=== Section Start ===

(** The import of a variable, before a body that uses it. *)
Lemma import_Done k a i a' out :
  ids_ok a -> aut_output_ a = Some out -> import k a = Done i a' ->
  exists ops, wf_body ops /\ aut_output_ a' = Some (out ++ encode_program ops) /\
    items_encoded gid (used_variables_ a) [Imported k] ops (used_variables_ a') /\
    ids_ok a' /\ used_variables_ a' !! Some k = Some i /\ used_variables_ a ⊆ used_variables_ a'.
Proof.
  intros Hok Ho. unfold import, ImportVariable.
  destruct (used_variables_ a !! Some k) as [j|] eqn:Hk.
  - intros [= <- <-]. exists []. split; [by intros p|]. split; [by rewrite app_nil_r|].
    split; [by eapply encoded_known; [|constructor]|done].
  - intros (n & a1 & E & ([] & a2 & [= <-] & ([] & a3 & Ha & ([] & a4 & E4 & [= <- <-])%bind_Done)%bind_Done)%bind_Done)%bind_Done.
    apply GetNextVariableId_spec in E as (-> & Hn & Hres); [|done].
    unfold hassert in Ha. destruct (n <? MAX_IMPORT_VAR); [|done]. injection Ha as <-.
    pose proof (ids_ok_insert a k n Hok Hn Hres Hk) as Hok'. pose proof (ids_next _ Hok) as Hnx.
    set (a2 := set_used _ _) in *. unfold MAX_IMPORT_VAR in Hn.
    unfold RenderImportVariable in E4. destruct (gid k) as [g|] eqn:Eg.
    + assert (Hc : Forall call_ok [CallActImportVariable g n]).
      { constructor; [|constructor]. split; [lia|by apply (Hargs k)]. }
      assert (E5 : def [CallActImportVariable g n] a2 = Done tt a4).
      { rewrite <- E4. unfold def. apply Def_ext. intros o. cbn [run_calls call].
        unfold mbind, prog_bind. by destruct (ActImportVariable (Some g) n o) as [[] ?| |]. }
      destruct (Def_Done _ a2 a4 out Hc ltac:(done) Ho E5) as [Hd ->].
      exists [import_op n g]. destruct (emits_Def _ a Hd) as [Hw _]. split; [done|].
      change (encode_program [import_op n g]) with (encode_operation (import_op n g) ++ []).
      split; [by rewrite app_nil_r|]. split; [|split; [by apply ids_ok_set_output|]].
      * eapply encoded_new; [done|done|unfold MAX_IMPORT_VAR; lia| |constructor]. intros v Hv.
        destruct v as [v|]; [apply (ids_range _ Hok) in Hv; lia|].
        rewrite (ids_timer _ Hok) in Hv. injection Hv as <-. unfold timer_bit_ in Hn. lia.
      * cbn. split; [by simplify_map_eq|]. by apply insert_subseteq.
    + exfalso. unfold Def, make_op in E4. cbn [aut_output_ set_used set_next_variable_id a2] in E4.
      rewrite Ho in E4. rewrite bool_decide_true in E4 by done. unfold ActImportVariable, hassert in E4.
      destruct (Z.leb_spec 0 n); [|lia]. done.
Qed.
(** The requests of the neighbors. *)
Definition track_requests : list nat :=
  [ out_try_set_route (binding (side_a t)); out_try_set_route (binding (side_b t)) ].

(** What the automata writes besides. *)
Definition track_outputs : list nat :=
  [ simulated_occupancy_ t;
    in_next_signal_1 (binding (side_a t)); in_next_signal_2 (binding (side_a t));
    in_next_signal_1 (binding (side_b t)); in_next_signal_2 (binding (side_b t)) ].

(** The variables of the track are its own. *)
Record separate : Prop := {
  separate_keys : NoDup track_keys;
  separate_interfaces k : In k track_keys ->
    ~ In k (interface_vars (side_a t)) /\ ~ In k (interface_vars (side_b t));
  separate_outputs k : In k track_outputs -> ~ In k track_keys /\ ~ In k track_requests
}.

Context (Hsep : separate).

(** No two routes, nor the setting of two routes. *)
Definition track_exclusive : Env -> Prop :=
  exclusive (tmp_route_setting_in_progress_ t) (route_pending_ab_ t) (route_pending_ba_ t)
    (route_set_ab_ t) (route_set_ba_ t).

(** The rules, but for those of the routes. *)
Definition other_rules : list Rule :=
  detector_occupancy_rules t detector ++ copy_state_rules t.

Lemma straight_rules_exclusive conflict e r :
  In r (straight_rules None t conflict) -> track_exclusive e -> track_exclusive (exec_rule r e).
Proof.
  intros Hr H. destruct Hsep as [Hnd Hif _]. unfold straight_rules in Hr. apply in_app_or in Hr as [Hr|Hr].
  - by apply (route_rules_exclusive _ _ _ _ _ (side_a t) (side_b t) conflict).
  - apply exclusive_swap. apply exclusive_swap in H.
    apply (route_rules_exclusive _ _ _ _ _ (side_b t) (side_a t) conflict); try done.
    + refine (proj1 (NoDup_Permutation_proper _ _ _) Hnd). unfold track_keys.
      apply perm_skip. etrans; [apply perm_swap|]. do 2 apply perm_skip. apply perm_swap.
    + intros k Hk. destruct (Hif k) as [? ?]; [|done]. clear -Hk. unfold track_keys. cbn [In] in *. tauto.
Qed.

Lemma other_rules_harmless r :
  In r other_rules ->
  Forall (harmless (tmp_route_setting_in_progress_ t) (route_pending_ab_ t) (route_pending_ba_ t)
            (route_set_ab_ t) (route_set_ba_ t)) (effects r).
Proof.
  intros Hr. assert (Ho : forall k, In k track_outputs -> ~ In k track_keys) by apply Hsep.
  unfold track_keys, track_outputs in Ho.
  unfold other_rules, detector_occupancy_rules, copy_state_rules, copy_signals_rules, copy_rules in Hr.
  cbn [app In] in Hr. repeat destruct Hr as [<-|Hr]; try done; cbn [effects];
    repeat first [apply Forall_nil_2 | apply Forall_cons_2]; cbn [harmless set0 set1];
    first [right; split; [done|]; cbn [In]; solve [auto 3] | left; apply Ho; cbn [In]; solve [auto 6]].
Qed.

Lemma detector_track_exclusive e :
  track_exclusive e -> track_exclusive (exec_rules (detector_track_rules None t detector) e).
Proof.
  apply exec_rules_keep. intros r e' Hr H. unfold detector_track_rules, detector_route_rules in Hr.
  rewrite app_assoc in Hr. apply in_app_or in Hr as [Hr|Hr]; [|apply in_app_or in Hr as [[<-|Hr]|[<-|[]]]].
  - apply exec_rule_cases; [done|]. intros _.
    apply (exclusive_harmless _ _ _ _ _ (side_a t) (side_b t)); try apply Hsep; try done.
    by apply other_rules_harmless.
  - apply exec_rule_cases; [done|]. intros [Hs%Z.eqb_eq _]%enabled_cons. by destruct (ex_state _ _ _ _ _ _ H).
  - by eapply straight_rules_exclusive.
  - apply exec_rule_cases; [done|]. intros [Hs%Z.eqb_eq _]%enabled_cons. by destruct (ex_state _ _ _ _ _ _ H).
Qed.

=== Section End ===

» Prompt
After locating the line that contains "unfold RenderImportVariable in", please copy exactly every line from the start of the records through it, and nothing else.

» Output below
(** The import of a variable, before a body that uses it. *)
Lemma import_Done k a i a' out :
  ids_ok a -> aut_output_ a = Some out -> import k a = Done i a' ->
  exists ops, wf_body ops /\ aut_output_ a' = Some (out ++ encode_program ops) /\
    items_encoded gid (used_variables_ a) [Imported k] ops (used_variables_ a') /\
    ids_ok a' /\ used_variables_ a' !! Some k = Some i /\ used_variables_ a ⊆ used_variables_ a'.
Proof.
  intros Hok Ho. unfold import, ImportVariable.
  destruct (used_variables_ a !! Some k) as [j|] eqn:Hk.
  - intros [= <- <-]. exists []. split; [by intros p|]. split; [by rewrite app_nil_r|].
    split; [by eapply encoded_known; [|constructor]|done].
  - intros (n & a1 & E & ([] & a2 & [= <-] & ([] & a3 & Ha & ([] & a4 & E4 & [= <- <-])%bind_Done)%bind_Done)%bind_Done)%bind_Done.
    apply GetNextVariableId_spec in E as (-> & Hn & Hres); [|done].
    unfold hassert in Ha. destruct (n <? MAX_IMPORT_VAR); [|done]. injection Ha as <-.
    pose proof (ids_ok_insert a k n Hok Hn Hres Hk) as Hok'. pose proof (ids_next _ Hok) as Hnx.
    set (a2 := set_used _ _) in *. unfold MAX_IMPORT_VAR in Hn.
    unfold RenderImportVariable in E4. destruct (gid k) as [g|] eqn:Eg.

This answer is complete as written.